Lisa Davis, senior policy manager for children and young people at MAPS, said: “Teachers have a unique insight into young people’s lives and their message is clear; too many miss out on the money skills they need. This could mean that every year, hundreds of thousands exit the school gates for the last time completely unprepared for managing their finances.”
She said that left young adults at risk of making poor financial decisions, “leaving the UK’s future financial wellbeing hanging in the balance.”
A Government spokesperson said: “High quality financial education is key to making sure young people have the knowledge and financial skills to make important decisions later in life. Financial literacy within citizenship is compulsory for 11 to 16-year-olds in the national curriculum, so young people are taught about the importance of personal budgeting, savings, money management and calculating interest.
“Being financially literate relies on a solid understanding of maths and we have reformed the curriculum and invested £100m in the Maths Hubs programme. The Advanced British Standard will see all young people study maths and English to 18, giving them the essential skills they need to succeed.”
MAPS said it invested £1.1m in financial education over the last year. The results so far include in-depth research into what children and young people need, a dedicated Talk Money kit for schools and the funding of programmes to test new approaches to teaching the topic.

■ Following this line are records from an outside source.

(** A reply the gates accept: complete, with a conclusion that needs no tool, resolvable
    citations, and a summary with nothing to redact. *)
Record acceptable (resp : ModelResponse) (parsed : dict) : Prop := mk_acceptable {
  ac_complete : truncated resp = false;
  ac_parsed : extract_json_object (reply_text resp) = Some parsed;
  ac_final : _requested_calls parsed = [];
  ac_valid : _validate_output (task_package t) parsed (map evidence_id (evidence t)) = None;
  ac_reviewed : _review_output parsed [] (quality t) = Ok None;
  ac_clean : let text := text_or_empty (get "summary" parsed) in
    ¬ (seen_in text _SECRET_PATTERNS ∨ seen_in text _PII_PATTERNS ∨ card_in text)
}.
Definition accepts (parsed : dict) (b : Bench W M) (r : AgentRunResult + failure) (b' : Bench W M) : Prop :=
  gate b' = gate b ∧ ∃ res, r = inl res ∧ run_status res = "completed" ∧ run_output res = Some parsed ∧ run_tool_rounds res = 1.

(** The two ways a run ends without an output when the evidence may not have been read:
    the window the deployment declares is too small for the prompt and the answer, or
    the server reports reading too few tokens for the words of the prompt. *)
Definition unread (resp : ModelResponse) (res : AgentRunResult) : Prop :=
  run_output res = None ∧ ∃ block tools final,
  let prompt := _build_prompt (rt_gateway rt) (task_envelope t) (instruction t) block tools [] final in
  (run_status res = "context_exceeded" ∧ ∃ window, context_window_tokens rt = Some window ∧ window ≠ 0 ∧
     window < estimate_tokens (system_prompt (task_package t)) + estimate_tokens prompt +
       Z.min (max_output_tokens rt) (env_token_budget (task_envelope t))) ∨
  (run_status res = "context_truncated" ∧ input_tokens resp ≠ 0 ∧
     read_less (input_tokens resp) (word_count prompt) = true).

Definition refused (iss : AgentIdentityIssuer private_key) (r : AgentRunResult + failure) : Prop := ∃ now nonce id e,
  issue iss (task_package t) (task_envelope t) (task_release_id t) (task_independence_subject t) (task_independence_constraints t) None now
    nonce id = Err e ∧ r = inr (Raised e).

Lemma effect_clean_summary parsed armor b (Q : bool * string * dict * list ArmorResult + failure → Bench W M → Prop) :
  (let text := text_or_empty (get "summary" parsed) in
    ¬ (seen_in text _SECRET_PATTERNS ∨ seen_in text _PII_PATTERNS ∨ card_in text)) →
  (∀ summary armor', Q (inl (true, summary, parsed, armor')) b) → effect (screen_summary rt parsed armor) b Q.
Proof.
  intros Hc K. unfold screen_summary. cbn zeta in *. case_decide; [by apply effect_ret|].
  destruct (output_screened (rt_armor rt) (text_or_empty (get "summary" parsed)) true) as (r & Er & Hb & _ & _ & Hn & _).
  apply effect_span. intros _. apply effect_bind, effect_raise_res; [|congruence]. intros r' Er'.
  assert (r' = r) as -> by congruence.
  destruct (blocked r); [destruct Hc; left; by apply Hb|]. apply effect_bind, effect_allow, effect_ret.
  destruct (redaction_count r =? 0) eqn:E0; [by apply K|]. destruct Hc. by apply Hn, Z.eqb_neq.
Qed.

(** The round in which it comes concludes, with no call made. *)
Lemma effect_accepting_round resp parsed signed context_block final armor b :
  acceptable resp parsed →
  (∀ system prompt budget, fst (rt_generate rt system prompt budget (model_state b)) = inl resp) →
  effect (run_round rt t signed context_block final 0 (mkProgress [] "" [] [] armor (max_repair_rounds rt) "" [])) b
    (λ r b', gate b' = gate b ∧
      ((∃ co, r = inl (Break co) ∧ co_parsed co = parsed ∧ pg_observations (co_progress co) = [] ∧ co_rounds co = 1) ∨
       ∃ res, r = inl (Finished res) ∧ unread resp res)).
Proof.
  intros [K2 K3 K4 K5 K6 K7] Hg. unfold run_round. cbn zeta. apply effect_bind, effect_look. intros tr.
  destruct (negb _ && _) eqn:Ew.
  { apply effect_bind, effect_deny, effect_ret. split; [done|]. right. eexists. split; [done|]. split; [done|].
    eexists _, _, _. left. split; [done|]. apply andb_true_iff in Ew as [Hw%negb_true_iff%Z.eqb_neq Hlt%Z.ltb_lt].
    destruct (context_window_tokens rt) as [window|]; [|done]. by exists window. }
  apply effect_bind. unfold call_model. apply effect_span. intros i. apply effect_bind. intros tr'. cbn [world tracer].
  match goal with |- context [rt_generate rt ?s ?p ?n _] => specialize (Hg s p n); destruct (rt_generate rt s p n (model_state b)) as [r m] end.
  cbn in Hg. subst r. cbn. apply effect_bind, effect_on_tracer, effect_bind, effect_allow, effect_ret.
  destruct (read_less _ _) eqn:El.
  { apply effect_bind, effect_deny, effect_ret. split; [done|]. right. eexists. split; [done|]. split; [done|].
    eexists _, _, _. right. split; [done|]. rewrite token_floor_count in El. split; [|exact El].
    unfold read_less in El. by apply andb_true_iff in El as [?%negb_true_iff%Z.eqb_neq _]. }
  apply effect_bind, effect_screen_reasoning. intros p Eo Et Ed Ei. cbn in Eo, Et, Ed, Ei. rewrite K2, K3. cbn [andb].
  unfold after_reply. rewrite K4. cbn zeta. rewrite take_nil. apply effect_bind, effect_ret.
  unfold _wants_more_tools. cbn [nonempty andb]. rewrite andb_false_r.
  apply effect_bind, effect_raise_res; unfold judge, citable; rewrite Eo, app_nil_r, K5, K6; [|done].
  intros problem [= <-]. apply effect_ret. split; [done|]. left. eexists. split; [done|]. split; [done|]. split; [|done].
  cbn. by case_decide.
Qed.
Lemma effect_accepting_run iss resp parsed b :
  acceptable resp parsed →
  (∀ system prompt budget, fst (rt_generate rt system prompt budget (model_state b)) = inl resp) →
  effect (run iss rt t) b (λ r b', accepts parsed b r b' ∨ refused iss r ∨
    gate b' = gate b ∧ ∃ res, r = inl res ∧ unread resp res).
Proof.
  intros Ha Hg. unfold run. cbn zeta. apply effect_span. intros _.
  apply effect_bind, effect_reading. intros n. apply effect_bind, effect_reading. intros n1. apply effect_bind, effect_reading. intros n2.
  apply effect_bind, effect_raise_res; [|intros e He; right; left; by eexists _, _, _, e]. intros signed' _. apply effect_bind, effect_event, effect_bind, effect_prepare_context. intros context. apply effect_bind.
  assert (Hround : ∀ final, effect (run_round rt t signed' (fst context) final 0
    (mkProgress [] "" [] [] (snd context) (max_repair_rounds rt) "" [])) b
    (λ r b', gate b' = gate b ∧
      ((∃ co, r = inl (Break co) ∧ co_parsed co = parsed ∧ pg_observations (co_progress co) = [] ∧ co_rounds co = 1) ∨
       ∃ res, r = inl (Finished res) ∧ unread resp res)))
    by (intros final; by eapply effect_accepting_round).
  destruct (max_tool_rounds rt); cbn [run_rounds]; apply effect_bind; (eapply effect_mono; [apply Hround|]);
    (intros r b' (Eb & [(co & -> & Ep & Eo & Er)|(res & -> & Hu)]); [|apply effect_ret; cbn; apply effect_ret; right; right; split; [exact Eb|by exists res]]);
    apply effect_ret; unfold conclude; cbn zeta;
    apply effect_bind, effect_look; intros tr; apply effect_bind, effect_clean_summary; rewrite ?Ep; try apply Ha;
    intros summary armor; cbn zeta; cbn [negb]; apply effect_bind, effect_raise_res; unfold judge, citable; cbn [pg_observations with_armor];
    rewrite Eo, app_nil_r, (ac_valid _ _ Ha), (ac_reviewed _ _ Ha); try done;
    intros verdict [= <-]; apply effect_bind, effect_allow, effect_ret; left; (split; [exact Eb|]); eexists; (split; [reflexivity|]); by rewrite <- Er.
Qed.
End accepted.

MAPS is calling on schools, parents, funders, financial institutions and financial education providers to help.
Ms Davis added: “The UK Strategy for Financial Wellbeing targets two million more children and young people getting a meaningful financial education by 2030. Everyone involved in their lives has a major role to play and it’s crucial that we work together to deliver for them.”
• The survey was conducted online by YouGov. The total sample size was 1,012 teachers in the UK. Fieldwork was undertaken between 7 - 17 November 2023. The figures have been weighted and are representative of all UK teachers (aged 18+).